Monday, 27 September 2010

The Social Headache

I know I've talked far too much about the genesis of David Fincher's THE SOCIAL NETWORK. Now that the movie is coming out in 2 weeks I'm pretty certain the film will be unable to measure up to the brilliance I've reserved for it in my head. Still, there are a few films coming out that are either about the phenomena of social networking like Henry Joost & Ariel Schulman's demented CATFISH (voted TIME magazine's most anticipated film of this autumn), or about landmark internet discoveries such as Groundswell Productions adaptation of Googled: The End of the World As We Know it. One of the most curious aspects about these movie treatments of geekdom is the casting opportunities it presents. I'm sure that Shawn Parker- former president of Facebook and co-founder of Napster- never thought that Justin Timberlake will be playing him in a major prestige film tipped for serious awards recognition. But that's exactly what has happened.

We're living in really interesting times and have been ever since the internet became a populist force 15 years ago. In that short time it's changed the lives of everyone and the means by which we access information, socialise and entertain ourselves. When Shawn Parker and Shawn Fanning developed Napster in 1999 we all discovered we were suddenly able to download every song in the world at absolutely no cost. Napster shook the music industry in a profound way; a way it really didn't see coming and has never recovered from. Despite a slow start, the last decade has seen entertainment industries fight tooth and nail to re-educate consumers to the virtues of paying for the music and movies they download. Their efforts have been earnest, desperate to try and reform a generation before they become accustomed to the notion of music being something you simply smash and grab. Feargal Sharkey has renounced his former life as an awkward punk from Derry who sang about wanking in his bedroom, to now spending his time excoriating Britain about the moral failings of downloading illegally. In his role as Head of UK Music, Sharkey has become the voice of a music industry attempting to save itself from extinction.

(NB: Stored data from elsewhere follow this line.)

Lemma type_bound type : 0 <= Z.land type 0xff < 2 ^ 8.
Proof. rewrite (land_mask type 8 ltac:(lia) : Z.land type 0xff = _). apply Z.mod_pos_bound. lia. Qed.

(** Passing a message to the harbor service. *)
Lemma harbor_send_spec n own holds rm rctx rmsg name h data sz type source session :
  node_ok n own holds -> n_remote n = Some rm -> n_ctxs n !! rm = Some rctx ->
  n_heap n !! rmsg = Some (Remote name h data (Z.lor sz (Z.shiftl type MESSAGE_TYPE_SHIFT))) ->
  0 <= sz < 2 ^ 56 -> 0 <= type < 2 ^ 8 -> type <> PTYPE_SYSTEM -> type <> PTYPE_HARBOR ->
  exists w', uboss_harbor_send rmsg source session n =
      Some (set_mq w' (set_heap (<[rmsg := Remote name h data sz]> (n_heap n)) (n_brk n) n)) /\
    (forall ms, queue_msgs (n_mq n) (ctx_queue rctx) ms -> queue_msgs w' (ctx_queue rctx)
       (ms ++ [Message source session rmsg (Z.lor SIZEOF_REMOTE_MESSAGE (Z.shiftl type MESSAGE_TYPE_SHIFT))])) /\
    (forall q ms, q <> ctx_queue rctx -> queue_msgs (n_mq n) q ms -> queue_msgs w' q ms).
Proof.
  intros Hn Hrm Hrc Hb Hsz Ht Hns Hnh. unfold uboss_harbor_send. rewrite Hb. cbn [mbind option_bind].
  destruct (msg_sz_split sz type Hsz Ht) as (-> & -> & Hu).
  rewrite (proj2 (Z.eqb_neq type PTYPE_SYSTEM)), (proj2 (Z.eqb_neq type PTYPE_HARBOR)) by done.
  cbn [negb andb cassert mbind option_bind n_remote set_heap]. rewrite Hrm. cbn [mbind option_bind].
  unfold uboss_context_send. cbn [n_ctxs n_mq set_heap]. rewrite Hrc. cbn [mbind option_bind]. rewrite Hu.
  destruct (nk_queue _ _ _ Hn rm rctx Hrc) as (q & Hq & Hrel). destruct (nk_sched _ _ _ Hn) as [l Hl].
  destruct (mq_push_msgs _ _ _ _ _ (Message source session rmsg
    (Z.lor SIZEOF_REMOTE_MESSAGE (Z.shiftl type MESSAGE_TYPE_SHIFT))) Hl Hq Hrel)
    as (w' & l' & -> & _ & Hm & Ho & _). by exists w'.
Qed.
(* ===== verification/SeriTotal.v ===== *)
(** Unpacking arbitrary bytes with lib/uboss/lua-seri.c: termination, bounds and the types of
    the values. *)
From Stdlib Require Import String.
From S2P Require Import Prelude Bytes Lua Seri SeriRoundtrip.

(** ** Reading any bytes *)
#[local] Opaque real_int.

Definition rb_ok (rb : read_block) : Prop :=
  0 <= rb_len rb /\ 0 <= rb_ptr rb /\ rb_ptr rb + rb_len rb <= zlen (rb_buffer rb) /\ is_bytes (rb_buffer rb).

(** [rb'] is behind [rb] by [n] bytes or more. *)
Definition rb_after (n : Z) (rb rb' : read_block) : Prop := rb_ok rb' /\ rb_len rb' + n <= rb_len rb.

Lemma get_bytes_safe rb n : rb_ok rb -> 0 <= n ->
  safe (fun '(c, rb') => zlen c = n /\ is_bytes c /\ rb_after n rb rb') (get_bytes rb n).
Proof.
  intros (Hl & Hp & Hle & Hb) Hn. unfold get_bytes, rb_read. destruct (Z.ltb_spec (rb_len rb) n); [done|].
  cbn [rb_buffer]. rewrite slice_spec by lia. cbn [lift mbind res_bind safe]. split.
  - unfold zlen in *. rewrite length_take, length_drop. lia.
  - split; [by apply Forall_take, Forall_drop|]. unfold rb_after, rb_ok. cbn. split; [|lia]. split_and!; (done || lia).
Qed.

Lemma get_word_safe rb n : rb_ok rb -> 0 <= n ->
  safe (fun '(v, rb') => 0 <= v < 2 ^ (8 * n) /\ rb_after n rb rb') (get_word rb n).
Proof.
  intros Hr Hn. eapply safe_bind; [by apply get_bytes_safe|]. intros [c rb'] (Hc & Hb & Ha). cbn. split; [|done].
  rewrite <-Hc. by apply of_le_bound.
Qed.

Lemma rb_after_weaken n m rb rb' : m <= n -> rb_after n rb rb' -> rb_after m rb rb'.
Proof. intros Hm [Ho Hl]. split; [done | lia]. Qed.

Lemma get_integer_safe rb cookie : rb_ok rb ->
  safe (fun '(v, rb') => - 2 ^ 63 <= v < 2 ^ 63 /\ rb_after 0 rb rb') (get_integer rb cookie).
Proof.
  intros Hr. unfold get_integer.
  assert (forall n, 0 <= n -> forall x rb', 0 <= x < 2 ^ (8 * n) /\ rb_after n rb rb' -> rb_after 0 rb rb') as Hw.
  { intros n Hn x rb' [_ Ha]. by eapply rb_after_weaken. }
  destruct (cookie =? TYPE_NUMBER_ZERO).
  { cbn. split; [lia|]. split; [done | lia]. }
  destruct (cookie =? TYPE_NUMBER_BYTE); [|destruct (cookie =? TYPE_NUMBER_WORD);
    [|destruct (cookie =? TYPE_NUMBER_DWORD); [|destruct (cookie =? TYPE_NUMBER_QWORD); [|done]]]].
  - pose proof (get_word_safe rb 1 Hr ltac:(lia)) as H. destruct (get_word rb 1) as [[v rb']| |]; [|done..].
    split; [cbn in H; lia|]. by eapply (Hw 1).
  - pose proof (get_word_safe rb 2 Hr ltac:(lia)) as H. destruct (get_word rb 2) as [[v rb']| |]; [|done..].
    split; [cbn in H; lia|]. by eapply (Hw 2).
  - eapply safe_bind; [by apply get_word_safe|]. intros [v rb'] H. cbn. pose proof (s32_bound v). unfold is_s32 in *.
    split; [lia|]. by eapply (Hw 4).
  - eapply safe_bind; [by apply get_word_safe|]. intros [v rb'] H. cbn. split; [|by eapply (Hw 8)].
    unfold s64. Z.div_mod_to_equations; lia.
Qed.

Lemma wf_mono d d' v : (d <= d')%nat -> wf d v -> wf d' v.
Proof.
  revert d' v. induction d as [|d IH]; intros d' v Hd Hv; inversion Hv; subst; try by apply wf_scalar.
  all: destruct d' as [|d']; [lia|]; first [apply wf_table | apply wf_pairs]; try done.
  all: eapply Forall_impl; [eassumption|]; intros [k w] (Hk & Hw & ? & ?); cbn [fst snd] in *;
    (split; [apply IH; [lia | done]|split; [apply IH; [lia | done]|done]]).
Qed.

Definition typed (v : value) : Prop := exists d, wf d v.

Definition table_ok (l : list (value * value)) : Prop :=
  distinct_keys l /\ Forall (fun kv => typed kv.1 /\ typed kv.2 /\ key_ok kv.1 /\ is_nil kv.2 = false) l.

Lemma table_typed n l : 0 <= n < 2 ^ 31 -> table_ok l -> typed (VTable n l).
Proof.
  intros Hn [Hd Hl].
  assert (exists d, Forall (fun kv => wf d kv.1 /\ wf d kv.2 /\ key_ok kv.1 /\ is_nil kv.2 = false) l) as [d Hf].
  2: { exists (S d). by apply wf_table. }
  clear Hd. induction Hl as [|[k v] l ([d1 H1] & [d2 H2] & Hk & Hv) _ [d IH]]; [by exists 0%nat|].
  exists (d1 `max` (d2 `max` d))%nat. apply Forall_cons. split.
  - cbn [fst snd] in *. split; [eapply wf_mono; [|exact H1]; lia|]. split; [eapply wf_mono; [|exact H2]; lia | done].
  - eapply Forall_impl; [exact IH|]. intros [k' v'] (? & ? & ?).
    split; [eapply wf_mono; [|done]; lia|]. split; [eapply wf_mono; [|done]; lia | done].
Qed.

Lemma raw_set_ok l k v : table_ok l -> typed k -> key_ok k -> typed v -> table_ok (raw_set l k v).
Proof.
  intros [Hd Hl] Hk Hok Hv. split; [by apply raw_set_distinct|].
  assert (Forall (fun kv => is_nil kv.2 = false) (raw_set l k v)) as Hnn.
  { apply raw_set_nonnil. eapply Forall_impl; [exact Hl|]. by intros q (_ & _ & _ & Hq). }
  apply Forall_forall. intros p Hp. assert (is_nil p.2 = false) as Hpn by exact (proj1 (Forall_forall _ _) Hnn _ Hp).
  destruct (raw_set_elem _ _ _ _ Hp) as [->|[(w & Hpv & Hin)|Hin]]; [done| |].
  - rewrite Hpv in Hpn |- *. destruct (proj1 (Forall_forall _ _) Hl _ Hin) as (Hp1 & _ & Hp3 & _). cbn [fst] in *.
    by split_and!.
  - by apply (proj1 (Forall_forall _ _) Hl _ Hin).
Qed.

Lemma lua_rawset_safe l k v : table_ok l -> typed k -> is_nil k = false -> typed v -> safe table_ok (lua_rawset l k v).
Proof.
  intros Hl Hk Hn Hv. destruct k as [|b|z|bits|p|s|n0 l0|l0|m|x]; [discriminate Hn|..]; cbn [lua_rawset].
  3: { destruct (real_nan bits) eqn:En; [exact I|]. destruct (real_int bits) as [z|] eqn:Ei; cbn [safe].
    - apply raw_set_ok; [exact Hl | | exact I | exact Hv]. exists 0%nat. apply wf_scalar. exact (real_int_bound _ _ Ei).
    - apply raw_set_ok; [exact Hl | exact Hk | exact (conj En Ei) | exact Hv]. }
  all: apply raw_set_ok; [exact Hl | exact Hk | exact I | exact Hv].
Qed.

Section total.
Variable border : list (value * value) -> Z.
Hypothesis border_int : forall l, 0 <= border l < 2 ^ 31.

Definition one_ok (fuel : nat) : Prop := forall rb, rb_ok rb -> (2 * Z.to_nat (rb_len rb) < fuel)%nat ->
  safe (fun '(v, rb') => typed v /\ rb_after 1 rb rb') (unpack_one border fuel rb).
Definition array_ok (fuel : nat) : Prop := forall i n l rb, rb_ok rb -> table_ok l -> 1 <= i -> n < 2 ^ 31 ->
  (2 * Z.to_nat (rb_len rb) + 1 < fuel)%nat ->
  safe (fun '(l', rb') => table_ok l' /\ rb_after 0 rb rb') (unpack_array border fuel i n l rb).
Definition pairs_ok (fuel : nat) : Prop := forall l rb, rb_ok rb -> table_ok l ->
  (2 * Z.to_nat (rb_len rb) + 1 < fuel)%nat ->
  safe (fun '(l', rb') => table_ok l' /\ rb_after 0 rb rb') (unpack_pairs border fuel l rb).

Lemma rb_after_trans n m rb rb1 rb2 : rb_after n rb rb1 -> rb_after m rb1 rb2 -> rb_after (n + m) rb rb2.
Proof. intros [_ H1] [Ho H2]. split; [done | lia]. Qed.

Lemma scalar_typed v : scalar_ok v -> typed v.
Proof. intros Hv. exists 0%nat. by apply wf_scalar. Qed.

Lemma get_buffer_safe rb n : rb_ok rb -> n < 2 ^ 31 ->
  safe (fun '(v, rb') => typed v /\ rb_after 0 rb rb') (get_buffer rb n).
Proof using Type.
  intros Hr Hn. unfold get_buffer. destruct (Z.ltb_spec n 0) as [Hneg|Hpos].
  - by destruct (rb_read rb n) as [[p|] rb'].
  - pose proof (get_bytes_safe rb n Hr Hpos) as H. unfold get_bytes in H.
    destruct (rb_read rb n) as [[p|] rb']; [|done]. eapply safe_bind with (P := fun c => zlen c = n /\ is_bytes c /\ rb_after n rb rb').
    + by destruct (lift _).
    + intros c (Hc & Hb & Ha). cbn. split; [|by eapply rb_after_weaken].
      apply scalar_typed. split; [done | lia].
Qed.

Lemma unpack_table_safe fuel rb size : array_ok fuel -> pairs_ok fuel -> rb_ok rb -> size < 2 ^ 31 ->
  (2 * Z.to_nat (rb_len rb) + 1 < fuel)%nat ->
  safe (fun '(v, rb') => typed v /\ rb_after 0 rb rb')
    (unpack_table border (unpack_array border fuel 1) (unpack_pairs border fuel) rb size).
Proof using border_int.
  intros Ha Hp Hr Hs Hf. unfold unpack_table.
  eapply safe_bind with (P := fun '(n, rb1) => n < 2 ^ 31 /\ rb_after 0 rb rb1).
  { destruct (size =? MAX_COOKIE - 1); [|split; [done|split; [done | lia]]].
    eapply safe_bind; [by apply get_word_safe|]. intros [t rb1] [_ H1].
    destruct (negb _ || _); [done|]. eapply safe_bind; [apply get_integer_safe, H1|]. intros [n rb2] [_ H2].
    cbn. pose proof (s32_bound n). unfold is_s32 in *. split; [lia|].
    eapply rb_after_weaken; [|by eapply rb_after_trans]. lia. }
  intros [n rb1] [Hn H1]. destruct H1 as [Ho1 Hl1].
  eapply safe_bind; [apply Ha; [done | | lia | done | lia]|].
  { split; [by intros i j p q Hi|]. by apply Forall_nil_2. }
  intros [l rb2] [Hl [Ho2 Hl2]]. eapply safe_bind; [apply Hp; [done | done | lia]|].
  intros [l' rb3] [Hl' [Ho3 Hl3]]. cbn. split; [by apply table_typed|]. split; [done | lia].
Qed.

Lemma push_value_safe tb rb type cookie : rb_ok rb -> 0 <= cookie < 2 ^ 31 ->
  safe (fun '(v, rb') => typed v /\ rb_after 0 rb rb') (tb rb cookie) ->
  safe (fun '(v, rb') => typed v /\ rb_after 0 rb rb') (push_value tb rb type cookie).
Proof using Type.
  intros Hr Hc Htb. unfold push_value.
  assert (forall v : value, scalar_ok v -> typed v /\ rb_after 0 rb rb) as Hsame.
  { intros v Hv. split; [by apply scalar_typed|]. split; [done | lia]. }
  destruct (type =? TYPE_NIL); [by apply Hsame|]. destruct (type =? TYPE_BOOLEAN); [by apply Hsame|].
  destruct (type =? TYPE_NUMBER).
  { destruct (cookie =? TYPE_NUMBER_REAL).
    - eapply safe_bind; [by apply get_word_safe|]. intros [n rb'] [Hn Ha]. cbn.
      split; [by apply scalar_typed | by apply (rb_after_weaken 8)].
    - eapply safe_bind; [by apply get_integer_safe|]. intros [n rb'] [Hn Ha]. cbn.
      split; [by apply scalar_typed | done]. }
  destruct (type =? TYPE_USERDATA).
  { eapply safe_bind; [by apply get_word_safe|]. intros [n rb'] [Hn Ha]. cbn.
    split; [by apply scalar_typed | by apply (rb_after_weaken 8)]. }
  destruct (type =? TYPE_SHORT_STRING); [apply get_buffer_safe; [done | lia]|].
  destruct (type =? TYPE_LONG_STRING); [|by destruct (type =? TYPE_TABLE)].
  assert (forall k n rb1, 0 <= k -> n < 2 ^ 31 -> rb_after k rb rb1 ->
    safe (fun '(v, rb') => typed v /\ rb_after 0 rb rb') (get_buffer rb1 n)) as Hbuf.
  { intros k n rb1 Hk Hn H1. pose proof (get_buffer_safe rb1 n (proj1 H1) Hn) as H.
    destruct (get_buffer rb1 n) as [[v rb2]| |]; [|done..]. destruct H as [Hv H2]. split; [done|].
    eapply rb_after_weaken; [|by eapply rb_after_trans]. lia. }
  destruct (cookie =? 2).
  - eapply safe_bind; [by apply get_word_safe|]. intros [n rb1] [Hn H1]. apply (Hbuf 2); [done | lia | done].
  - destruct (negb (cookie =? 4)); [done|]. eapply safe_bind; [by apply get_word_safe|]. intros [n rb1] [_ H1].
    apply (Hbuf 4); [done | apply s32_bound | done].
Qed.

Lemma unpack_ok fuel : one_ok fuel /\ array_ok fuel /\ pairs_ok fuel.
Proof using border_int.
  induction fuel as [|fuel (H1 & Ha & Hp)]; [split_and!; unfold one_ok, array_ok, pairs_ok; intros; lia|]. split; [|split].
  - intros rb Hr Hf. cbn [unpack_one]. eapply safe_bind; [by apply get_word_safe|]. intros [t rb1] [Ht [Ho Hl]].
    cbn in Ht. assert (0 <= Z.shiftr t 3 < 2 ^ 31) as Hc.
    { rewrite Z.shiftr_div_pow2 by lia. change (2 ^ 3) with 8. Z.div_mod_to_equations; lia. }
    assert (0 <= rb_len rb1) as Hpos by apply Ho.
    pose proof (push_value_safe (unpack_table border (unpack_array border fuel 1) (unpack_pairs border fuel)) rb1
      (Z.land t 7) (Z.shiftr t 3) Ho Hc) as Hv.
    match type of Hv with ?A -> _ => assert A as Htb end; [apply unpack_table_safe; (done || lia)|].
    specialize (Hv Htb). destruct (push_value _ rb1 _ _) as [[v rb2]| |]; [|done..].
    destruct Hv as [Hv [Ho2 Hl2]]. split; [done|]. split; [done | lia].
  - intros i n l rb Hr Hl Hi Hn Hf. cbn [unpack_array]. destruct (Z.leb_spec i n); [|split; [done|split; [done | lia]]].
    eapply safe_bind; [apply H1; [done | lia]|]. intros [v rb1] [Hv [Ho1 Hl1]].
    assert (0 <= rb_len rb1) as Hpos by apply Ho1.
    pose proof (Ha (i + 1) n (raw_set l (VInt i) v) rb1 Ho1) as H2.
    match type of H2 with ?A -> _ => assert A as Ht end.
    { apply raw_set_ok; [done | apply scalar_typed; cbn; lia | done | done]. }
    specialize (H2 Ht ltac:(lia) Hn ltac:(lia)). destruct (unpack_array border fuel _ _ _ rb1) as [[l' rb2]| |]; [|done..].
    destruct H2 as [? [? ?]]. split; [done|]. split; [done | lia].
  - intros l rb Hr Hl Hf. cbn [unpack_pairs]. eapply safe_bind; [apply H1; [done | lia]|].
    intros [k rb1] [Hk [Ho1 Hl1]]. assert (0 <= rb_len rb1) as Hpos by apply Ho1.
    destruct (is_nil k) eqn:Ek; [split; [done|split; [done | lia]]|].
    eapply safe_bind; [apply H1; [done | lia]|]. intros [v rb2] [Hv [Ho2 Hl2]].
    assert (0 <= rb_len rb2) as Hpos2 by apply Ho2.
    eapply safe_bind; [by apply lua_rawset_safe|]. intros l1 Hl3.
    pose proof (Hp l1 rb2 Ho2 Hl3 ltac:(lia)) as H2. destruct (unpack_pairs border fuel l1 rb2) as [[l' rb3]| |]; [|done..].
    destruct H2 as [? [? ?]]. split; [done|]. split; [done | lia].
Qed.

Lemma unpack_all_ok f1 fuel : forall rb, rb_ok rb -> (Z.to_nat (rb_len rb) < fuel)%nat ->
  (2 * Z.to_nat (rb_len rb) < f1)%nat -> safe (Forall typed) (unpack_all border fuel f1 rb).
Proof using border_int.
  induction fuel as [|fuel IH]; intros rb Hr Hf Hf1; [lia|]. cbn [unpack_all].
  destruct (rb_read rb 1) as [[p|] ?]; [|by apply Forall_nil_2].
  destruct (unpack_ok f1) as [H1 _]. eapply safe_bind; [by apply H1|]. intros [v rb1] [Hv [Ho Hl]].
  assert (0 <= rb_len rb1) as Hpos by apply Ho.
  eapply safe_bind; [apply IH; [done | lia | lia]|]. intros vs Hvs. by apply Forall_cons.
Qed.

(** C30: the reader is total and its values are well typed.  Whatever the bytes of a string
    are, or those behind a pointer that are at least as many as its length says,
    [luaseri_unpack] ends, without an access outside the buffer, with an error or with
    values that are well formed: integers and strings in their ranges, tables whose keys
    are valid and pairwise different and whose values are not nil. *)
Theorem seri_unpack_typed (a : seri_arg) :
  match a with
  | ANone => True
  | AString s => is_bytes s
  | APointer (Some s) len => is_bytes s /\ s32 len <= zlen s
  | APointer None _ => True
  end ->
  match luaseri_unpack border a with
  | Ok vs => Forall (fun v => exists d, wf d v) vs
  | Err _ => True
  | Ub => False
  end.
Proof using border_int.
  intros Ha. change (safe (Forall typed) (luaseri_unpack border a)). unfold luaseri_unpack.
  assert (match arg_buffer a with (Some s, len) => is_bytes s /\ len <= zlen s | (None, _) => True end) as Hb.
  { destruct a as [|s|[s|] len]; try done. cbn. split; [done|]. pose proof (zlen_nonneg s). unfold s32.
    Z.div_mod_to_equations; lia. }
  destruct (arg_buffer a) as [buffer len]. destruct (Z.eqb_spec len 0); [by apply Forall_nil_2|].
  destruct buffer as [s|]; [|done]. destruct Hb as [Hs Hle]. destruct (Z.ltb_spec len 0) as [Hneg|Hpos].
  - cbn [unpack_all]. unfold rb_read. cbn [rball_init rb_len]. destruct (Z.ltb_spec len 1); [|lia]. by apply Forall_nil_2.
  - apply unpack_all_ok; cbn [rball_init rb_len]; [|lia|lia]. unfold rb_ok. cbn. split_and!; (done || lia).
Qed.
End total.

(** ** Witness *)

(** A table in which the key 1 comes twice and a float key is integral. *)
Lemma seri_unpack_typed_witness :
  exists vs, luaseri_unpack (fun _ => 0) (AString [14; 10; 1; 10; 1; 9; 66; 0; 0; 0; 0; 0; 0; 240; 63; 1; 0]) = Ok vs /\
    Forall (fun v => exists d, wf d v) vs.
Proof.
  pose proof (seri_unpack_typed (fun _ => 0) ltac:(lia)
    (AString [14; 10; 1; 10; 1; 9; 66; 0; 0; 0; 0; 0; 0; 240; 63; 1; 0])) as H.
  match type of H with ?A -> _ => assert A as Hb end; [apply (bool_decide_unpack _); vm_compute; exact I|].
  specialize (H Hb).
  assert (exists vs, luaseri_unpack (fun _ => 0) (AString [14; 10; 1; 10; 1; 9; 66; 0; 0; 0; 0; 0; 0; 240; 63; 1; 0]) =
    Ok vs) as [vs E] by (eexists; vm_compute; reflexivity).
  rewrite E in H. exists vs. exact (conj E H).
Defined.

Too bad none of them saw the launch of MULVE coming last weekend. Mulve is without a doubt the biggest threat to the music industry in a decade. Just when it thought things couldn't get much worse it's all gone totally tits-up. Mulve has emerged offering users millions of tracks to download for free. A Mulve representative said, "Without giving too much away, I can tell you that we are obviously not a P2P client and in fact we don't search open FTPs. Instead, we directly connect to a few other servers overseas (most probably in Russia) which store the music. Unfortunately, I cannot reveal which these are." Mulve allows users to search the web for a song and download it to their computer whilst staying completely anonymous. Mulve is never fully a part of your computer as once downloaded it stays in limbo where you can use it but nobody can track the fact you have it. The program is completely free. It has been tested for viruses and is an entirely innocuous application.

It's too early to tell what legacy Mulve will leave. (Producers are advised to hold off from optioning Mulve's life story just yet.) At a time when most internet phenomena's demand you to register and join their network of followers, Mulve requires no membership and has no sense of feigned community. It's almost as if the makers of Mulve have stuck two fingers up at everything most internet entrepreneurs are precious about. It's a breath of fresh air: a type of fresh air Feargal Sharkey must be choking on right now.